In the top left, where it says "0xOFFSET", you can enter values to shift the image, so that you don't have to later. Offsets are almost always 100, 108, 110 or 118. Pay attention to the top left/right of the texture. There will be a little box or distortion that helps you figure out if you've aligned the texture correctly or not.
If the texture is garbled, you're either using the wrong DDS header (I think it's always BC1, BC5 or BC7) or the wrong offset. Once you get both of these correct, it should also ungarble the texture. I usually use offset 100 as a base when testing headers.
Alternatively. if you used Kaldaien's tool, you should already have the texture in DDS format.
You can use GIMP, but I don't know how. For Photoshop, you will need the Intel Texture Works Plugin. Open the texture (don't import mipmaps as layers).
If you converted directly from TEX without playing with the offset, textures will have the right side cut off and appearing on the left. You'll have to fix this manually (just paste the left onto the right and move it up a little).
Edit the texture as you see fit. There are two ways to edit transparencies, either with layer transparency or by creating an alpha channel and defining opacity via black (invisible) and white (visible).
Under the Texture Type dropdown, select the type you need. Normal Map if it's a normal map, Color if it has no transparencies, and Color + Alpha if it does have transparencies. Try to export as BC1 or BC7. The normal map needs to be exported as BC5 (it's BC5U, although it doesn't say it).
As long as it's not a normal map, it doesn't seem to need to be the same DDS format as the original, but you'll need to export it in a format that one of the currently available tools can convert back to TEX without imploding. So far I've only tested this with importing a BC1 and exporting as BC7 with alpha, and it worked. If it doesn't work refer to the old version of the guide below for more details.
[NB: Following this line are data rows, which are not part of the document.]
(** * Slack MCP adapter

    A shallow embedding of the two layers of [project/slack_mcp]:

    - [slack_api.py]: the transport client [SlackAPIClient], one generic
      request primitive [_make_request] and the typed operations built on it;
    - [slack_mcp_server.py]: the tool procedures registered with
      [@mcp.tool()], each a [try]/[except] block around one client call.

    Python values are dynamically typed, so JSON payloads and the fields
    copied out of them are values of [pyval]; exceptions are values of
    [exn]; a procedure is a function in the monad [M], which threads the log
    of outbound HTTP requests and may raise.  What the Python runtime, the
    [requests] library, the file system and the remote service decide is
    collected in the record [Runtime]. *)

From Stdlib Require Import String Ascii List ZArith Lia Bool DecimalString.
From Stdlib Require Import Floats.SpecFloat.
From Stdlib Require Import Sorting.Permutation Sorting.Sorted.
Import ListNotations.
Open Scope Z_scope.
Open Scope list_scope.
Open Scope string_scope.
Set Warnings "-register-all".

(** ** Python strings

    A [str] is modelled by its UTF-8 bytes.  Concatenation, prefix and
    substring tests agree with the code-point view on valid UTF-8. *)

Definition startswith (s p : string) : bool := String.prefix p s.

(** [sub in s] *)
Fixpoint contains (s sub : string) : bool :=
  if String.prefix sub s then true
  else match s with
       | EmptyString => false
       | String _ s' => contains s' sub
       end.

Fixpoint lstrip_by (p : ascii -> bool) (s : string) : string :=
  match s with
  | EmptyString => EmptyString
  | String a s' => if p a then lstrip_by p s' else s
  end.

Fixpoint rstrip_by (p : ascii -> bool) (s : string) : string :=
  match s with
  | EmptyString => EmptyString
  | String a s' =>
      match rstrip_by p s' with
      | EmptyString => if p a then EmptyString else String a EmptyString
      | r => String a r
      end
  end.

(** [s.strip(chars)] for the set of characters [p] *)
Definition strip_by (p : ascii -> bool) (s : string) : string :=
  lstrip_by p (rstrip_by p s).

Definition is_colon (a : ascii) : bool := Ascii.eqb a ":".

(** The white space of [str.strip()]: the code points for which
    [str.isspace] holds, by the length of their UTF-8 form.  One byte:
    U+0009..U+000D and U+001C..U+0020. *)
Definition space1 (a : ascii) : bool :=
  let n := nat_of_ascii a in
  ((Nat.leb 9 n && Nat.leb n 13) || (Nat.leb 28 n && Nat.leb n 32))%bool.

(** Two bytes: U+0085 (C2 85) and U+00A0 (C2 A0) *)
Definition space2 (a b : ascii) : bool :=
  let n := nat_of_ascii b in
  (Nat.eqb (nat_of_ascii a) 194 && (Nat.eqb n 133 || Nat.eqb n 160))%bool.
Lemma grow_multiple_guard_id (i i2 i3 : nat) (y : N) (st : Loop_State) :
  matched object query data_length i y → Within i i2 i3 st →
  grow_multiple_guard fresh y st = st.
Proof.
  intros Hy [[_ _ _ _ _ Hsmall _ _] _ _ _ _ _]. unfold grow_multiple_guard.
  rewrite (Hsmall addressable). specialize (addressable i y Hy).
  destruct (N.ltb_spec (N.of_nat multiple_guard_realloc_step) y); [lia | done].
Qed.

Lemma add_to_result_exact (i i2 i3 : nat) (y : N) (st st' : Loop_State) :
  Within i i2 i3 st →
  add_to_result i y st = Ok st' →
  (st' = st ∧ y ∈ used_elements st.(intersection_result) i) ∨
  ((y ∉ used_elements st.(intersection_result) i) ∧
   st'.(intersection_result) = appended i y st.(intersection_result) ∧
   i < length st.(intersection_result).(data) ∧
   i < length st.(intersection_result).(arrays_lengths) ∧
   length_of st.(intersection_result) i < length (array_of st.(intersection_result) i)).
Proof.
  intros [_ _ _ Hmarks Hexact _]. unfold add_to_result, load.
  destruct (st.(multiple_guard) !! N.to_nat y) as [[|]|] eqn:Hseen; simpl; [| | done].
  - intros [= <-]. left. split; [done |].
    destruct (Hexact addressable _ Hseen) as (v & Hv & Heq).
    by apply N2Nat.inj in Heq as <-.
  - assert (y ∉ used_elements st.(intersection_result) i) as Hnew.
    { intros Hin. apply Hmarks in Hin. congruence. }
    destruct (st.(intersection_result).(arrays_lengths) !! i) as [used|] eqn:Hused;
      simpl; [| done].
    destruct (st.(intersection_result).(data) !! i) as [array|] eqn:Harray;
      simpl; [| done].
    unfold store.
    destruct (decide (used < length array)) as [Hroom|Hroom];
      [rewrite (bool_decide_eq_true_2 (used < length array)) by done
      | by rewrite (bool_decide_eq_false_2 (used < length array)) by done].
    simpl.
    destruct (decide (i < length st.(intersection_result).(arrays_lengths))) as [Hl|Hl];
      [rewrite (bool_decide_eq_true_2 (i < length _)) by done
      | by rewrite (bool_decide_eq_false_2 (i < length _)) by done].
    simpl. case_bool_decide; simpl; [| done].
    intros [= <-]. right. simpl.
    assert (length_of st.(intersection_result) i = used) as Hlen
      by (unfold length_of; by rewrite Hused).
    assert (array_of st.(intersection_result) i = array) as Harr
      by (unfold array_of; by rewrite Harray).
    split_and!; try done.
    + unfold appended. by rewrite Hlen, Harr.
    + by apply lookup_lt_Some in Harray.
    + by rewrite Hlen, Harr.
Qed.
(** ** The database session *)

Module DbFacts.
Import Db.

(** *** Left folds of inserts *)

Section FoldInsert.
Context {K : Type} `{Countable K} {V A : Type}.
Variables (key : A → K) (val : A → V).

(** After the inserts, a key holds the value of the last element that
    carries it, and its old value when no element does. *)
Lemma foldl_put_lookup (l : list A) (m : gmap K V) (k : K) :
  foldl (put key val) m l !! k =
  match last (filter (fun a => key a = k) l) with
  | Some a => Some (val a)
  | None => m !! k
  end.
Proof.
  induction l as [| a l IH] using rev_ind; [done |].
  rewrite foldl_app, filter_app, filter_cons, filter_nil. cbn [foldl].
  unfold put at 1. destruct (decide (key a = k)) as [<- | Hne].
  - by rewrite lookup_insert_eq, last_snoc.
  - by rewrite lookup_insert_ne, app_nil_r.
Qed.

(** Dropping part of the stored values commutes with the inserts. *)
Lemma foldl_put_fmap {W : Type} (g : V → W) (l : list A) (m : gmap K V) :
  g <$> foldl (put key val) m l =
  foldl (fun (m' : gmap K W) kv => <[kv.1 := kv.2]> m') (g <$> m)
        ((fun a => (key a, g (val a))) <$> l).
Proof.
  revert m. induction l as [| a l IH]; intros m; cbn; [done |].
  rewrite IH. unfold put. by rewrite fmap_insert.
Qed.
End FoldInsert.

Lemma forallb_imap_ext {A B : Type} (p : B → bool) (f g : nat → A → B)
      (l : list A) :
  (∀ i x, p (f i x) = p (g i x)) →
  forallb p (imap f l) = forallb p (imap g l).
Proof.
  revert f g. induction l as [| x l IH]; intros f g Hfg; cbn; [done |].
  rewrite (Hfg 0%nat x). f_equal. apply IH. intros i y. apply (Hfg (S i)).
Qed.


Example paginate_with_rest :
  paginate 2 [1; 2; 3; 4; 5] = [[1; 2]; [3; 4]; [5]].
Proof. reflexivity. Qed.

Example paginate_without_rest : paginate 2 [1; 2; 3; 4] = [[1; 2]; [3; 4]].
Proof. reflexivity. Qed.

Section ExecuteBatchFacts.
Context {Tup Tbl : Type}.
Variable statement : Tup → Tbl → option Tbl.

Lemma paginate_from_concat (n : nat) (seq page : list Tup) (room : nat) :
  concat (paginate_from n page room seq) = page ++ seq.
Proof.
  revert page room. induction seq as [| x rest IH]; intros page room; cbn.
  - destruct page; cbn; by rewrite ?app_nil_r.
  - destruct room; cbn; rewrite IH; by rewrite <- ?app_assoc.
Qed.

(** The pages, put end to end, are the argument list. *)
Lemma paginate_concat (n : nat) (seq : list Tup) :
  concat (paginate (S n) seq) = seq.
Proof. apply paginate_from_concat. Qed.



Lemma execute_page_app (a b : list Tup) (tbl : Tbl) :
  execute_page statement (a ++ b) tbl =
  match execute_page statement a tbl with
  | (true, tbl') => execute_page statement b tbl'
  | (false, tbl') => (false, tbl')
  end.
Proof.
  revert tbl. induction a as [| t a IH]; intros tbl; cbn; [done |].
  destruct (statement t tbl); [apply IH | done].
Qed.

(** Sending the statements page by page is sending them one by one. *)
Lemma execute_pages_concat (pages : list (list Tup)) (tbl : Tbl) :
  execute_pages statement pages tbl =
  execute_page statement (concat pages) tbl.
Proof.
  revert tbl. induction pages as [| p pages IH]; intros tbl; cbn; [done |].
  rewrite execute_page_app.
  destruct (execute_page statement p tbl) as [[] tbl']; [apply IH | done].
Qed.
Lemma sources_follow_map_iteration_witness :
  exists items m,
    extract_from_library (demo_env (Ok demo_items)) "/target/debug/libcore.so" = Ok items /\
    group_metadata (create_metadata_groups items) items = Ok m /\
    map crate_name (match fst (generate_external_bindings_iter demo_config (demo_env (Ok demo_items))
                                 demo_reverse_order demo_generator
                                 "/target/debug/libcore.so" "/crate" "/out") with
                    | Ok sources => sources | Err _ => [] end)
    = map (fun g => crate_name_of (namespace g)) (demo_reverse_order m) /\
    Permutation (map crate_name (match fst (generate_external_bindings_iter demo_config
                                 (demo_env (Ok demo_items)) demo_reverse_order demo_generator
                                 "/target/debug/libcore.so" "/crate" "/out") with
                    | Ok sources => sources | Err _ => [] end))
                (first_seen (namespace_names items)) /\
    snd (generate_external_bindings_iter demo_config (demo_env (Ok demo_items))
           demo_reverse_order demo_generator "/target/debug/libcore.so" "/crate" "/out")
    = ECheckLibraryPath "/target/debug/libcore.so" (calc_cdylib_name "/target/debug/libcore.so")
      :: EExtractFromLibrary "/target/debug/libcore.so"
      :: flat_map (fun g => [EAddMetadata g; ELoadInitialConfig "/crate" None]) (demo_reverse_order m)
      ++ ECreateDirAll "/out"
      :: map (fun s => EWriteBindings (ci s) (config s) "/out")
           (match fst (generate_external_bindings_iter demo_config (demo_env (Ok demo_items))
                         demo_reverse_order demo_generator
                         "/target/debug/libcore.so" "/crate" "/out") with
            | Ok sources => sources | Err _ => [] end).
Proof.
  apply (sources_follow_map_iteration demo_config (demo_env (Ok demo_items)) demo_reverse_order
           demo_generator "/target/debug/libcore.so" "/crate" "/out").
  - intros m. unfold demo_reverse_order. apply Permutation_sym, Permutation_rev.
  - vm_compute. reflexivity.
Defined.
If you used BC7, drag drop the exported DDS onto the BC7 converter. Otherwise do the same with the BC1 converter. It should spit out a TEX file. Place this TEX file where the game is looking for the original texture (match the folder structure under Monster Hunter World/NativePC/) and the game should load it.
I think normal maps need to be the same resolution (note how the vertical res is half horizontal). After exporting them as BC5, you can drag them on top of the BC7 converter 0.2, and it should convert to TEX. However, it may appear garbled in-game. To fix this, you need to copy-paste the start of the original NM TEX file, onto the edited one that you made.
The part you need to copy-paste is usually obvious. There'll be a bunch of bytes like 7F 7F 00 00 00 00 00 00 7F 7F 00 00 00 00 00 00, and then suddenly other data. Copy-paste everything before the other data, and then try to mimic the structure of the bytes in your edited version by copy-pasting the data over. You'll have to overwrite the start of your edited NM (the header won't be the same size as the original).
The file size of your edited TEX should be slightly smaller. If you copy-paste it correctly, the file sizes should match, and it should display correctly in-game.
I haven't quite figured these out yet, but I think each colour channel corresponds to a type of shading. Shininess, reflection, etc. Metallic stuff is usually coloured yellow-green.
The alpha channel on the skin map seems to be some kind of specular map. The darker it is, the higher phong shading the skin seems to have.